WORK TO BE COMPLETED - For the entries below, the expected answer is the line with "n 0); [lia|reflexivity].", the line with "all but the", and every line between them, exactly as written, and nothing more.

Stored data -
*** Block opens ***

(** * Notion page extractor: the TOON converter

    A shallow embedding of [src/lib/toon-converter.js] and of the two helpers
    it imports from [src/lib/notion-api.js] ([richTextToPlain] and
    [extractPropertyValue]), with the properties the specification states
    about them.

    Conventions of the embedding.
    - A JavaScript string is a [string]; the only character the converter
      ever looks for is the line feed, so the encoding of the other
      characters is immaterial.
    - A field that the source reads through [?.], through [||] or through a
      truthiness test is an [option]: [None] stands for a missing field, for
      [undefined] and for [null], which those three constructs do not
      distinguish.  A field whose raw value is handed on is a [Nullable],
      which keeps [undefined] and [null] apart.
    - An array is a [list]; the entries of an object in [Object.entries]
      order are an association list.
    - The local arrays named [lines] that every function of the source
      fills with [push] are the lists the functions return.
    - [convertBlocks], [convertBlock] and [formatListItems] call each other
      along the block tree.  They are defined with fuel; enough fuel always
      gives the result, and the equations of the source are then proved
      without fuel ([convertBlocks_list], [convertBlocks_table],
      [convertBlocks_regular], [convertBlock_returns]). *)

From Stdlib Require Import String Ascii List Arith Bool Lia DecimalString.
Import ListNotations.
Open Scope list_scope.
Open Scope string_scope.

Set Warnings "-register-all".

(** ** JavaScript strings *)

Module JsString.

(** The line feed, written ['\n'] in the source. *)
Definition newline : ascii := "010"%char.

Definition LF : string := String newline EmptyString.

(** [!value] on a string: only the empty string is falsy. *)
Definition truthy (s : string) : bool :=
  match s with
  | EmptyString => false
  | String _ _ => true
  end.

(** [value.includes('\n')]. *)
Fixpoint includes_newline (s : string) : bool :=
  match s with
  | EmptyString => false
  | String c rest => if Ascii.eqb c newline then true else includes_newline rest
  end.

(** [value.split('\n')]: the pieces between line feeds, never an empty
    array (the empty string splits into one empty piece). *)
Fixpoint split_newline (s : string) : list string :=
  match s with
  | EmptyString => [EmptyString]
  | String c rest =>
      if Ascii.eqb c newline then EmptyString :: split_newline rest
      else match split_newline rest with
           | piece :: pieces => String c piece :: pieces
           | [] => [String c EmptyString]
           end
  end.

(** [array.join(sep)] on an array of strings. *)
Definition join (sep : string) (pieces : list string) : string :=
  String.concat sep pieces.

(** [s.repeat(n)], as in ['  '.repeat(indent)]. *)
Fixpoint repeatStr (s : string) (n : nat) : string :=
  match n with
  | O => EmptyString
  | S k => s ++ repeatStr s k
  end.

(** The text of a non-negative integer inside a template literal, as in
    [`[${items.length}]`]. *)
Definition of_nat (n : nat) : string :=
  NilEmpty.string_of_uint (Nat.to_uint n).

(** A string has a line feed somewhere: the notion the specification
    uses, stated without reference to the code's own test. *)
Definition contains_newline (s : string) : Prop :=
  exists before after, s = before ++ String newline after.

End JsString.

Import JsString.

(** ** Value escaping ([escapeValue], toon-converter.js) *)

Definition escapeValue (value : string) : string :=
  if negb (truthy value) then ""
  else if includes_newline value then
    let firstLine := hd "" (split_newline value) in
    firstLine ++ "..."
  else value.


(** ** JavaScript values

    [Nullable A] is a field that holds an [A], [null] or [undefined] and
    whose raw value the source hands on.  [JsValue] is what
    [extractPropertyValue] can return over the data model: a primitive or an
    array of such values. *)

Inductive Nullable (A : Type) : Type :=
| JsUndefined : Nullable A
| JsNull : Nullable A
| JsDefined : A -> Nullable A.

Arguments JsUndefined {A}.
Arguments JsNull {A}.
Arguments JsDefined {A} _.

(** The converter performs no arithmetic on the numbers of a page: it only
    prints them.  A number is carried by its canonical decimal text, the
    string that [String(n)] yields. *)
Record JsNumber := { number_text : string }.

Inductive JsValue : Type :=
| VUndefined
| VNull
| VBoolean (b : bool)
| VNumber (n : JsNumber)
| VString (s : string)
| VArray (items : list JsValue).

(** The raw value of a field. *)
Definition raw {A : Type} (inject : A -> JsValue) (field : Nullable A) : JsValue :=
  match field with
  | JsUndefined => VUndefined
  | JsNull => VNull
  | JsDefined a => inject a
  end.

(** Truthiness: [undefined], [null], [false], [0], [NaN] and [''] are falsy. *)
Definition truthyValue (v : JsValue) : bool :=
  match v with
  | VUndefined | VNull => false
  | VBoolean b => b
  | VNumber n => negb (String.eqb (number_text n) "0" || String.eqb (number_text n) "NaN")
  | VString s => truthy s
  | VArray _ => true
  end.

(** [a || b]. *)
Definition jsOr (a b : JsValue) : JsValue :=
  if truthyValue a then a else b.

(** [String(v)], which is also the text of [${v}] in a template literal.
    An array prints its elements separated by commas, [null] and
    [undefined] elements as nothing. *)
Fixpoint toText (v : JsValue) : string :=
  match v with
  | VUndefined => "undefined"
  | VNull => "null"
  | VBoolean b => if b then "true" else "false"
  | VNumber n => number_text n
  | VString s => s
  | VArray items =>
      join "," (map (fun item => match item with
                                 | VUndefined | VNull => ""
                                 | _ => toText item
                                 end) items)
  end.

(** Optional chaining [o?.f] on a field that is only ever chained or
    tested, and [o?.f] where [f] is handed on raw. *)
Definition chain {A B : Type} (o : option A) (f : A -> option B) : option B :=
  match o with
  | Some a => f a
  | None => None
  end.

Definition chainRaw {A : Type} (o : option A) (f : A -> JsValue) : JsValue :=
  match o with
  | Some a => f a
  | None => VUndefined
  end.

Notation "o ?. f" := (chain o f) (at level 25, left associativity).

(** [field || fallback] where the field, when present, is a string. *)
Definition orDefault (field : option string) (fallback : string) : string :=
  match field with
  | Some s => if truthy s then s else fallback
  | None => fallback
  end.

(** A flag in a condition: [flag ? a : b], [if (flag)]. *)
Definition isTrue (flag : option bool) : bool :=
  match flag with
  | Some b => b
  | None => false
  end.
Inductive Event : Type :=
| EvPrint (line : string)
| EvLLM (msgs : list Message)          (* [llm.invoke(msgs)] *)
| EvRetrieve (query : string)          (* [retriever.invoke(query)] *)
| EvBuildAgent                         (* [create_react_agent(...)] *)
| EvAgent (msgs : list Message)        (* [agent.invoke({"messages": msgs})] *)
| EvStage (name : string).             (* the orchestrator starts a stage *)

(** The collaborators handed to [RAGNodes.__init__] (and the agent that
    [create_react_agent] builds from them).  The first argument is the
    trace so far: a collaborator need not answer the same way twice. *)
Record Collaborators : Type := mkCollaborators {
  llm_invoke : list Event → list Message → Exn + string;
  retriever_invoke : list Event → string → Exn + list Document.t;
  agent_invoke : list Event → list Message → Exn + AgentResult
}.

(** The functions a node of the graph can be bound to. *)
Inductive NodeFn : Type := Fn_guardrail | Fn_retrieve_docs | Fn_generate_answer.

(** The target of an edge: a named node, or the terminal [END]. *)
Inductive Target : Type := END | Node (name : string).

(** [StateGraph]: what the builder has been told. *)
Record StateGraph : Type := mkStateGraph {
  nodes : gmap string NodeFn;
  entry_point : option string;
  branches : gmap string ((RAGState.t → string) * gmap string Target);
  edges : gmap string Target
}.

Record World : Type := mkWorld {
  trace : list Event;
  agent_built : bool;          (* [RAGNodes._agent is not None] *)
  graph : option StateGraph    (* [GraphBuilder.graph] *)
}.

Definition init_world : World :=
  {| trace := []; agent_built := false; graph := None |}.

Inductive Res (A : Type) : Type :=
| Ok (a : A)
| Raised (e : Exn).
Arguments Ok {A} a.
Arguments Raised {A} e.
(** X12: on a list with no NaN price, [min] with the price as key
    returns the first of the cheapest elements: the element returned
    is in the list, every element before it is strictly dearer and
    no element after it is cheaper. *)
Theorem min_precio_primero_mas_barato (primero : Producto) (resto : list Producto) :
  sin_nan (primero :: resto) ->
  exists antes despues,
    primero :: resto = antes ++ min_precio primero resto :: despues
    /\ (forall x, In x antes ->
          (precio (min_precio primero resto) <? precio x)%float = true)
    /\ (forall x, In x despues ->
          (precio (min_precio primero resto) <=? precio x)%float = true).
Proof.
  revert primero. induction resto as [|p resto IH]; intros a Hn; cbn [min_precio].
  - exists [], []. repeat split; intros x [].
  - assert (is_nan (precio a) = false) as Ha by (apply Hn; now left).
    assert (is_nan (precio p) = false) as Hp by (apply Hn; right; now left).
    destruct (precio p <? precio a)%float eqn:E.
    + destruct (IH p) as (l1 & l2 & Heq & H1 & H2).
      { intros x Hx. apply Hn. now right. }
      exists (a :: l1), l2. split; [cbn; now rewrite Heq|]. split; [|exact H2].
      intros x [<-|Hx]; [|now apply H1].
      destruct l1 as [|q l1]; cbn in Heq.
      * injection Heq as Hq _. rewrite <- Hq. exact E.
      * injection Heq as Hq _. subst q.
        eapply ltb_trans_float; [apply H1; now left|exact E].
    + apply ltb_false_leb_float in E; [|assumption..].
      destruct (IH a) as (l1 & l2 & Heq & H1 & H2).
      { intros x [<-|Hx]; [exact Ha|]. apply Hn. right. now right. }
      destruct l1 as [|q l1]; cbn in Heq.
      * injection Heq as Hq Hr. exists [], (p :: l2).
        split; [cbn; rewrite <- Hq; congruence|]. split; [intros x []|].
        intros x [<-|Hx]; [rewrite <- Hq; exact E|now apply H2].
      * injection Heq as Hq Hr. subst q.
        exists (a :: p :: l1), l2. split; [cbn; do 2 f_equal; exact Hr|].
        split; [|exact H2].
        intros x [<-|[<-|Hx]].
        -- apply H1. now left.
        -- eapply ltb_leb_trans_float; [apply H1; now left|exact E].
        -- apply H1. now right.
Qed.

(** X12 on the catalogue of the ranking scenario. *)
Lemma min_precio_primero_mas_barato_testigo :
  sin_nan (prod_1 :: [prod_2; prod_3; prod_4]) /\
  exists antes despues,
    prod_1 :: [prod_2; prod_3; prod_4]
    = antes ++ min_precio prod_1 [prod_2; prod_3; prod_4] :: despues.
Proof.
  split; [exact catalogo_4_sin_nan|].
  destruct (min_precio_primero_mas_barato prod_1 [prod_2; prod_3; prod_4]
              catalogo_4_sin_nan) as (antes & despues & E & _).
  exists antes, despues. exact E.
Defined.

(** ** The program's input and output *)

Lemma mundo_eta w : mkMundo (archivos w) (salida w) = w.
Proof. destruct w; reflexivity. Qed.

Lemma imprimir_eq_p ev w :
  imprimir ev w = (mkMundo (archivos w) (salida w ++ [ev]), inr tt).
Proof. reflexivity. Qed.

Lemma para_cada_imprimir {A} (f : A -> evento) l w :
  para_cada (fun x => imprimir (f x)) l w
  = (mkMundo (archivos w) (salida w ++ (f <$> l)), inr tt).
Proof.
  revert w. induction l as [|x l IH]; intros w; cbn [para_cada fmap list_fmap].
  - rewrite app_nil_r, mundo_eta. reflexivity.
  - erewrite bind_eq_p by apply imprimir_eq_p. rewrite IH. cbn [archivos salida].
    rewrite <- app_assoc. reflexivity.
Qed.

Lemma para_cada_imprimir_par {A B} (f : A -> B -> evento) l w :
  para_cada (fun '(a, b) => imprimir (f a b)) l w
  = (mkMundo (archivos w) (salida w ++ ((fun '(a, b) => f a b) <$> l)), inr tt).
Proof.
  revert w. induction l as [|[a b] l IH]; intros w;
    cbn [para_cada fmap list_fmap].
  - rewrite app_nil_r, mundo_eta. reflexivity.
  - erewrite bind_eq_p by apply imprimir_eq_p. rewrite IH. cbn [archivos salida].
    rewrite <- app_assoc. reflexivity.
Qed.

Lemma zip_seq_puestos k l :
  (fun '(i, p) => Ev_puesto i p) <$> zip (seq k (length l)) l
  = imap (fun i p => Ev_puesto (k + i) p) l.
Proof.
  revert k. induction l as [|x l IH]; intros k; [reflexivity|].
  cbn [length seq zip zip_with fmap list_fmap imap]. rewrite Nat.add_0_r.
  f_equal. rewrite IH. apply imap_ext. intros i y _. cbn. f_equal. lia.
Qed.

Lemma hasta_no_negativo {A} n (l : list A) :
  0 <= n -> hasta n l = take (Z.to_nat n) l.
Proof.
  intros Hn. unfold hasta. destruct (Z.ltb_spec n 0); [lia|reflexivity].
Qed.

Lemma hasta_negativo {A} n (l : list A) :
  n < 0 -> hasta n l = take (length l - Z.to_nat (- n)) l.
Proof.
  intros Hn. unfold hasta. destruct (Z.ltb_spec n 0); [|lia].
  f_equal. lia.
Qed.

(** X16: [mostrar_mejores_productos(productos, n)] prints the heading
    and then one line for each product of [productos[:n]], in the
    order of the list and numbered from 1: the first [n] products when
    [n] is not negative (all of them when the list is shorter), and
    all but the last [-n] products when [n] is negative (none when the
    list has no more than [-n]). It returns normally and changes no
    file. *)
Theorem mostrar_mejores_productos_salida (productos : list Producto) (n : Z)
    (w : mundo) :
  mostrar_mejores_productos productos n w
  = (mkMundo (archivos w)
       (salida w ++ Ev_cabecera_top n ::
        puestos (if 0 <=? n then take (Z.to_nat n) productos
                 else take (length productos - Z.to_nat (- n)) productos)),
     inr tt).
Proof.
  unfold mostrar_mejores_productos.
  erewrite bind_eq_p by apply imprimir_eq_p.
  rewrite para_cada_imprimir_par.
  rewrite zip_seq_puestos. cbn [archivos salida]. rewrite <- app_assoc.
  destruct (Z.leb_spec 0 n).
  - rewrite hasta_no_negativo by assumption. reflexivity.
  - rewrite hasta_negativo by assumption. reflexivity.
Qed.

Section Entorno_extra.
Variable int_de : string -> option Z.
Variable float_de : string -> option float.
Variable texto_de_int : Z -> string.
Variable texto_de_float : float -> string.

Lemma leer_filas_convierte filas ps acc :
  Forall2 (convierte int_de float_de) filas ps ->
  leer_filas int_de float_de filas acc = inr (acc ++ ps).
Proof.
  intros H. revert acc. induction H as [|f p filas ps Hf _ IH]; intros acc;
    cbn [leer_filas].
  - now rewrite app_nil_r.
  - unfold convierte in Hf. rewrite Hf. cbn [mbind R_bind].
    rewrite IH, <- app_assoc. reflexivity.
Qed.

*** Block closes ***

REPLY -
  intros Hn. unfold hasta. destruct (Z.ltb_spec n 0); [lia|reflexivity].
Qed.

Lemma hasta_negativo {A} n (l : list A) :
  n < 0 -> hasta n l = take (length l - Z.to_nat (- n)) l.
Proof.
  intros Hn. unfold hasta. destruct (Z.ltb_spec n 0); [|lia].
  f_equal. lia.
Qed.

(** X16: [mostrar_mejores_productos(productos, n)] prints the heading
    and then one line for each product of [productos[:n]], in the
    order of the list and numbered from 1: the first [n] products when
    [n] is not negative (all of them when the list is shorter), and
    all but the last [-n] products when [n] is negative (none when the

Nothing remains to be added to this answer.